Sugar, tantrums and hyperactivity: a sweet myth that’s 100 years old

Perhaps children love sweets as much as most parents fear childish tantrums. Although there are those who do not see anything wrong with sugar, many limit it. And not so much because of caries or fear of diabetes: it is believed that sugar is the cause of overexcitation and children’s tantrums.   

This theory not only excites parents and makes sweets off the table – it is even considered as the cause of hyperactivity disorder in children. And in vain. We will tell you where this “sweet myth” came from, and how experts have already refuted it.

Sugar and the “neurotic child”: where did the myth come from?

There is a lot of information about the dangers of sugar. It is broadcast from screens and printed in magazines. Even in children’s cartoons, one can find explanations: here is a cute and calm child who ate a bag of sweets and began to freak out. And then he ran out of “sugar energy”, he became sad and fell exhausted on the bed.

Research has long proven that sugar is not the cause of overexcitation in children. Why does this myth continue to exist?

Sugar consumption can lead to “child neurotization,” a theory that first appeared in the medical literature in 1922 and later gained popularity in the 1970s when researchers first tried to understand and treat attention deficit hyperactivity disorder (ADHD).
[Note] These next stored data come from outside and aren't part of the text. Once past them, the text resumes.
(** * shadPKG: the PKG / PFS extraction pipeline

    A shallow embedding of [core/file_format/pkg.cpp] ([GetPFSCOffset],
    [PKG::Open], [PKG::Extract], [PKG::ExtractFiles],
    [PKG::ExtractAllFilesWithProgress]) and of the sequential driver of
    [main.cpp], followed by the properties of the pipeline.

    Conventions.
    - A C++ integer of width [w] is a [Z]; every conversion the source
      performs is written out with [u32], [s32], [u64], [s64]. Arithmetic on
      [int] wraps like the conversions do, as on the two's-complement
      targets the project is built for.
    - A buffer ([std::array], [std::vector], a struct read with [memcpy]) is a
      [list byte]; a read that delivers fewer bytes than the buffer holds
      leaves the tail of the buffer as it was ([store_into]).
    - Behaviour the C++ standard leaves undefined (an access outside a buffer,
      a division by zero) is the outcome [Undefined], an exception that
      leaves the function is [Throws]; loops whose stride comes from the data
      take fuel and may end in [OutOfFuel]. *)

From Stdlib Require Import ZArith List String Ascii Lia Bool.
From Stdlib.Strings Require Import Byte.
From Stdlib Require DecimalString HexadecimalString.
From stdpp Require Import gmap strings.
Import ListNotations.
Local Open Scope Z_scope.

(** ** Machine integers *)

Definition u16 (z : Z) : Z := z mod 2 ^ 16.
Definition u32 (z : Z) : Z := z mod 2 ^ 32.
Definition u64 (z : Z) : Z := z mod 2 ^ 64.
Definition s32 (z : Z) : Z := (z + 2 ^ 31) mod 2 ^ 32 - 2 ^ 31.
Definition s64 (z : Z) : Z := (z + 2 ^ 63) mod 2 ^ 64 - 2 ^ 63.

(** ** Bytes and buffers *)

Definition byte_to_Z (b : byte) : Z := Z.of_N (Byte.to_N b).

Definition byte_of_Z (z : Z) : byte :=
  match Byte.of_N (Z.to_N (z mod 256)) with
  | Some b => b
  | None => x00
  end.

Fixpoint le_decode (l : list byte) : Z :=
  match l with
  | [] => 0
  | b :: r => byte_to_Z b + 256 * le_decode r
  end.

Definition be_decode (l : list byte) : Z := le_decode (rev l).

Fixpoint le_encode (n : nat) (z : Z) : list byte :=
  match n with
  | O => []
  | S k => byte_of_Z z :: le_encode k (z / 256)
  end.

Definition be_encode (n : nat) (z : Z) : list byte := rev (le_encode n z).

Definition zeros (n : Z) : list byte := repeat x00 (Z.to_nat n).

(** [slice off n l]: the [n] bytes of [l] from offset [off] on (fewer when
    [l] ends before). *)
Definition slice (off n : Z) (l : list byte) : list byte :=
  firstn (Z.to_nat n) (skipn (Z.to_nat off) l).

(** Writing [src] at the start of a buffer of [n] bytes whose content was
    [dest]: the buffer keeps its size, and what [src] does not cover keeps
    its old content. *)
Definition store_into (n : Z) (dest src : list byte) : list byte :=
  firstn (Z.to_nat n) (src ++ skipn (length src) (dest ++ zeros n)).

(** [v.resize(n)] on a vector of bytes: new elements are zero. *)
Definition resize (n : Z) (v : list byte) : list byte :=
  firstn (Z.to_nat n) (v ++ zeros n).

(** [memcpy] of [n] bytes out of [buf] at [off]: defined only inside [buf]. *)
Definition in_bounds (off n : Z) (buf : list byte) : bool :=
  (0 <=? off) && (0 <=? n) && (off + n <=? Z.of_nat (length buf)).

(** The little-endian integer of [n] bytes at [off]. *)
Definition le_at (off n : Z) (buf : list byte) : Z := le_decode (slice off n buf).
Definition be_at (off n : Z) (buf : list byte) : Z := be_decode (slice off n buf).

(** ** Outcomes *)

Inductive outcome (A : Type) : Type :=
| Normal (a : A)
| Undefined (what : string)
| Throws (what : string)
| OutOfFuel.
Arguments Normal {A} a.
Arguments Undefined {A} what.
Arguments Throws {A} what.
Arguments OutOfFuel {A}.

Definition bind {A B : Type} (o : outcome A) (k : A -> outcome B) : outcome B :=
  match o with
  | Normal a => k a
  | Undefined w => Undefined w
  | Throws w => Throws w
  | OutOfFuel => OutOfFuel
  end.

(** ** The binary reader *)

Module IO.

  (** Modelled from the spec: common/io_file.cpp ([Common::FS::IOFile]) is not
      among the sources. Section 4.1: positioned reads over the PKG file; a
      seek that exceeds the file size fails. A read delivers the bytes that
      are there and advances by as many; [pkg.cpp] never looks at the result
      of a read. *)
Record IOFile := mkFile { bytes : list byte; pos : Z }.

Definition GetSize (f : IOFile) : Z := Z.of_nat (length (bytes f)).
Definition Tell (f : IOFile) : Z := pos f.

Definition Seek (f : IOFile) (offset : Z) : bool * IOFile :=
    if (0 <=? offset) && (offset <=? GetSize f)
    then (true, mkFile (bytes f) offset)
    else (false, f).

  (** [Seek(n, SeekOrigin::CurrentPosition)] *)
Definition SeekCur (f : IOFile) (n : Z) : bool * IOFile :=
    Seek f (pos f + n).
(** * Research agent: idea lifecycle controller and structured extraction

    A shallow embedding of the Python sources

      - [utils/parser.py]        ([extract_json]),
      - [core/types.py]          (the dataclasses and [compute_average]),
      - [agents/critic.py]       (the critique record builder),
      - [agents/refiner.py]      (the refinement record builder),
      - [core/model_manager.py]  ([_load_config], [get_model_config]),
      - [agents/generator.py]    (the constructor, and the drafts made from
                                  the parsed response),
      - [utils/html_generator.py] ([escape_html]),
      - [main.py]                ([research_loop]),

    together with the properties of the design document that concern them.

    Conventions of the embedding.

    - A Python [str] is a [string]; one character of the model is one code
      point below 256.  Code points from 256 on (two literals of
      [refiner.py] and what a JSON [\u] escape may denote) are carried in
      their UTF-8 encoding; on such text white space, case and slices are
      those of the encoding, not of the code points.
    - A Python [int] is a [Z], and the interpreter's limit on the number of
      digits in conversions between [int] and [str] is left out; a Python
      [float] is a binary64 value of the
      library's [spec_float], with the operations rounded to nearest even as
      the interpreter does.
    - Values whose type is only known at run time (what [json.loads] and
      [yaml.safe_load] return, and every record field that is filled from
      them) are [pyval]s.
    - Code that may raise returns in the monad [exc]; [try]/[except] is
      [catch].
    - Objects that are mutated through several references (the
      [IdeaObject]s of [research_loop]) live in a store indexed by
      references. *)

From Stdlib Require Import ZArith String Ascii List Bool Lia DecimalString.
From Stdlib Require Import Floats.SpecFloat.
From stdpp Require Import base list strings sets.
Import ListNotations.

Local Open Scope Z_scope.

(* ===================================================================== *)
(** * Exceptions *)
(* ===================================================================== *)

(** The exception classes the modelled code can meet.  All of them derive
    from [Exception]; [JSONDecodeError] derives from [ValueError]. *)
Inductive exn : Type :=
| JSONDecodeError
| ValueError
| TypeError
| OverflowError
| AttributeError
| ZeroDivisionError
| RecursionError.

Inductive exc (A : Type) : Type :=
| Ret (a : A)
| Raise (e : exn).
Arguments Ret {A} a.
Arguments Raise {A} e.

Definition bind {A B : Type} (m : exc A) (k : A -> exc B) : exc B :=
  match m with
  | Ret a => k a
  | Raise e => Raise e
  end.

Notation "x <- m ;; k" := (bind m (fun x => k))
  (at level 100, m at next level, right associativity).

(** [except cls:] clauses select by class. *)
Definition is_JSONDecodeError (e : exn) : bool :=
  match e with JSONDecodeError => true | _ => false end.

Definition is_ValueError (e : exn) : bool :=
  match e with JSONDecodeError | ValueError => true | _ => false end.

Definition is_TypeError (e : exn) : bool :=
  match e with TypeError => true | _ => false end.

Definition is_Exception (e : exn) : bool := true.

(** [try: m  except <handles>: h] *)
Definition catch {A : Type} (m : exc A) (handles : exn -> bool) (h : exn -> exc A) : exc A :=
  match m with
  | Ret a => Ret a
  | Raise e => if handles e then h e else Raise e
  end.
The 1922 study was rather “unclean”: today such works are actively criticized.

It did not take into account many external factors, there was no method of blind randomization – when children, parents and scientists themselves do not know whether the subject is receiving an active substance (sugar) or a placebo (for example, a sugar substitute). 

Children’s heredity, sleep schedule, stress level, dietary patterns and many other factors were also not taken into account – and they greatly affect the behavior of both healthy children and a child with ADHD. 

Meanwhile, the concept of the effects of high glucose levels in food was strongly debunked by a double-blind controlled study published in a medical journal back in 1994.

In that experiment, the researchers recruited groups of typical preschoolers and those whose parents described them as sensitive to the effects of sugar. Then, some children were randomly assigned to eat sweet foods and others to eat foods sweetened with aspartame. No one, including parents, children, and researchers, knew which of the children was eating what.

No behavioral or cognitive differences were found across the groups, and the same results have been replicated in several subsequent studies.

The reproducibility of research results is an important marker of its reliability. This means that the experiment will always have the same results, and this is not an accident, but a pattern. 

For example, the effect of some food colors on a child’s health has been confirmed more than once.  

The pattern in this case is as follows: children do not respond to high doses of sugar with overexcitement and tantrums.

What happens in the body when glucose is supplied?

But how do you relate this scientific reality to parenting experiences of how sugar affects their children? Our brains and bodies can feel a surge of energy after consuming sugar, especially if some time has passed since the previous meal and the energy level has decreased.

This is because dietary sugar is a simple carbohydrate that is quickly broken down in the digestive tract to reach blood flow. But this rapid outburst does not turn into hyperactivity or hysteria.

When sugar is finally broken down and used by the body, the initial burst of energy can be accompanied by a breakdown as the amount of glucose in the bloodstream drops again some time after eating. Again, this does not necessarily lead to bad behavior, but some children may feel tired, hungry, or moody at this stage.

Each person’s body reacts differently to food. Some of us are more sensitive to drops in blood sugar than others.

But these symptoms are really just an indication that it’s time to eat again. And it’s not about sweets.

If children eat a mixture of fat and protein along with glucose, such as in a sweet yogurt or nut chocolate bar, any sugar-related energy surges and subsequent dips are subtle.

Experts say that even people who are especially sensitive to “glucose energy” help avoid such surges of the usual balance of proteins, fats and carbohydrates, for example, a glass of milk with a plate of cookies. The body’s reaction to even a cake or cake will be much lower than to pure sugar in tea – because baked goods contain fats.